Qualitative substitution — adjust to taste
Parmesan swaps 1:1 by unit but carries roughly 15% less moisture than Romano, so bump hydration by 1 tablespoon of water per cup of flour to protect oven spring. Its milder salt load means you can keep the standard 2% salt in the dough; the crust browns identically. Knead an extra minute to get a clean window pane since Parmesan's harder grain resists dispersing through the gluten.
Hard, salty, works as finishing cheese
Cotija swaps 1:1 by cup but its crumbly structure won't melt into smooth pockets — instead it stays granular through the crust. Cut added salt by 40% (Cotija runs 25% saltier than Romano) and shape loaves tighter so the dry crumbles don't tear the crumb during oven spring.

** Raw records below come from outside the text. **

Lemma reload_restores_transcript_witness :
  let record :=
    jq "{'role':'user','content':'hi'},{'role':'assistant','content':'hello'}]" in
  let msgs := [(js "user", js "hi"); (js "assistant", js "hello")] in
  accessible store_with_history = true /\
  items store_with_history !! STORAGE_KEYS.CHAT_HISTORY = Some (91 :: record) /\
  JSON_parse (91 :: record)
  = Some (JSArray (map (fun m => message_object m.1 m.2) msgs)) /\
  exists s,
    boot store_with_history = Some s /\
    view (world s) = [renderUserMessage (js "hi"); renderAIMessage (js "hello")].
Proof.
  intros record msgs.
  assert (Hacc : accessible store_with_history = true) by reflexivity.
  assert (Hrec : items store_with_history !! STORAGE_KEYS.CHAT_HISTORY
                 = Some (91 :: record)) by (vm_compute; reflexivity).
  assert (Hparse : JSON_parse (91 :: record)
                   = Some (JSArray (map (fun m => message_object m.1 m.2) msgs)))
    by (vm_compute; reflexivity).
  split; [exact Hacc|]. split; [exact Hrec|]. split; [exact Hparse|].
  destruct (reload_restores_transcript store_with_history 91 record msgs
              Hacc Hrec Hparse)
    as (s & Hboot & _ & _ & Hview & _).
  exists s. split; [exact Hboot|]. rewrite Hview. vm_compute. reflexivity.
Defined.

Lemma unreadable_record_breaks_init_witness :
  let record := jq "'role':'user'}" in
  let v := JSObject [(js "role", JSString (js "user"))] in
  accessible store_with_object = true /\
  items store_with_object !! STORAGE_KEYS.CHAT_HISTORY = Some (123 :: record) /\
  JSON_parse (123 :: record) = Some v /\
  boot store_with_object = None.
Proof.
  intros record v.
  assert (Hacc : accessible store_with_object = true) by reflexivity.
  assert (Hrec : items store_with_object !! STORAGE_KEYS.CHAT_HISTORY
                 = Some (123 :: record)) by (vm_compute; reflexivity).
  assert (Hparse : JSON_parse (123 :: record) = Some v)
    by (vm_compute; reflexivity).
  split; [exact Hacc|]. split; [exact Hrec|]. split; [exact Hparse|].
  exact (proj1 (unreadable_record_breaks_init store_with_object 123 record v
                  Hacc Hrec Hparse I)).
Defined.

Lemma history_append_only_witness :
  let events :=
    [Input (js "hi"); PressEnter 1; FetchSettles 0 (Response 200) 2;
     ReadSettles 0 (ReadChunk (data_line "Hello" ++ [LF]));
     ReadSettles 0 ReadDone] in
  (ConfirmClearHistory ∉ events) /\
  exists added,
    chatHistory (world (run (page store_with_history) events))
    = chatHistory (world (page store_with_history)) ++ added /\
    Forall own_message added.
Proof.
  intros events.
  assert (Hclear : ConfirmClearHistory ∉ events).
  { intros Hin.
    repeat (apply elem_of_cons in Hin as [Heq|Hin]; [discriminate Heq|]).
    inversion Hin. }
  split; [exact Hclear|].
  exact (history_append_only events (page store_with_history) Hclear).
Defined.

Lemma sentinel_is_not_terminal_witness :
  let done := js "data: [DONE]" ++ [CR] in
  let a := data_line "Hello" ++ [LF] in
  let b := data_line " world" ++ [LF] in
  (LF ∉ done) /\
  trim done = SSE.DATA_PREFIX ++ SSE.DONE_MESSAGE /\
  tail_line (concat [] ++ a) = [] /\
  processStream (error := Exception)
    (reader_of_chunks ([] ++ [a ++ done ++ LF :: b] ++ []))
  = inr ([js "Hello world"], js "Hello world").
Proof.
  intros done a b.
  assert (Hdone : LF ∉ done) by (apply not_elem_of_forallb; reflexivity).
  assert (Hsentinel : trim done = SSE.DATA_PREFIX ++ SSE.DONE_MESSAGE)
    by (vm_compute; reflexivity).
  assert (Htail : tail_line (concat [] ++ a) = [])
    by (vm_compute; reflexivity).
  split; [exact Hdone|]. split; [exact Hsentinel|]. split; [exact Htail|].
  rewrite (sentinel_is_not_terminal Exception done a b [] []
             Hdone Hsentinel Htail).
  vm_compute. reflexivity.
Defined.

Lemma blocked_storage_contained_witness :
  let w := fresh {| accessible := false; quota := 4096; items := ∅ |} in
  accessible (localStorage w) = false /\
  getApiKey w
  = (Normal None,
     set_console
       (console w ++ [(js "Failed to get API key:", SecurityError)]) w).
Proof.
  intros w.
  assert (Hacc : accessible (localStorage w) = false) by reflexivity.
  split; [exact Hacc|].
  exact (proj1 (blocked_storage_contained w Hacc)).
Defined.
Lemma sound_unwrap_bind {A B} (I : S → Prop) (o : option A) (a : A) (k : A → M S E B) s :
  o = Some a → sound I (k a s) → sound I ((unwrap o ≫= k) s).
Proof. by intros ->. Qed.

Lemma sound_zoom {T A} (I : S → Prop) (J : T → Prop) (get : S → T) (set : T → S → S) (m : M T E A) s :
  sound J (m (get s)) → (∀ t, J t → I (set t s)) → sound I (zoom get set m s).
Proof.
  intros (Hp & Hf & HJ) HI. unfold zoom. destruct (m (get s)) as [r t]. sound. by apply HI.
Qed.
End Sound.

(** *** Postconditions

    [post Q X x]: a value satisfies [Q] with the state it comes with, the
    state left by an error satisfies [X]; nothing is said of a panic. *)
Definition post {S E A} (Q : A → S → Prop) (X : S → Prop) (x : res E A * S) : Prop :=
  match x with (Ok a, s) => Q a s | (Err _, s) => X s | (Panic, _) | (NoFuel, _) => True end.

Section Post.
Context {S E : Type}.

Lemma post_bind {A B} (R : A → S → Prop) (Q : B → S → Prop) (X : S → Prop) (m : M S E A) (k : A → M S E B) s :
  post R X (m s) → (∀ a s', m s = (Ok a, s') → R a s' → post Q X (k a s')) → post Q X ((m ≫= k) s).
Proof.
  unfold mbind, M_bind, post at 1. destruct (m s) as [[a|e| |] s'] eqn:Hm; intros Hr Hk; [by apply Hk|done..].
Qed.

Proof 10 minutes longer; Cotija's salt blast slows yeast harder than Romano's.
Nutty vegan flakes; milder umami than romano, sprinkle generously on pasta and popcorn
Nutritional yeast swaps 1:1 by tablespoon but contains zero fat (vs Romano's 26%), so add 1 teaspoon olive oil per tablespoon to restore richness in the crumb. It dissolves fully into the hydration during autolyse rather than forming pockets, so expect a uniformly savory loaf with no visible cheese veins. Cut dough salt by only 10% since nutritional yeast's sodium is mild.
Romano grated into bread dough at 8% of flour weight disrupts gluten development because its salt content pulls moisture out of the hydration matrix. Add the cheese after autolyse so the flour can hydrate fully for 30 minutes first, then knead until you hit a thin window pane stage; cheese-enriched doughs typically need an extra 3-4 minutes of mixing to reach that point.
During proof, expect rise to slow by roughly 20% because the sharp salt suppresses yeast activity, so extend bulk fermentation to 90 minutes at 76°F. Shape gently to preserve pockets of cheese rather than smearing them through the crumb, and score 1/4 inch deep so oven spring opens evenly around the melted pockets.
Unlike Romano in stir-fry where it softens in 30 seconds of high heat, Romano in bread must survive a 450°F crust bake while slowly melting into interior pockets. Bake with steam for the first 10 minutes to keep the crust flexible long enough for full oven spring.
Avoid adding Romano before autolyse; the salt will block flour hydration and you'll miss a clean window pane even after 10 minutes of knead.
Don't shorten proof time just because the dough looks risen — cheese suppresses yeast, so extend bulk rise 20% or oven spring will disappoint.
Skip scoring deeper than 1/4 inch; the melted cheese pockets weaken the crumb structure and deep scores cause the crust to collapse.
Reduce added salt by 30% in the final dough — Romano already carries heavy sodium that throws off both flavor and fermentation.
Don't skip steam in the first 10 minutes of bake; without it the crust sets before full oven spring and you trap flat cheese pockets.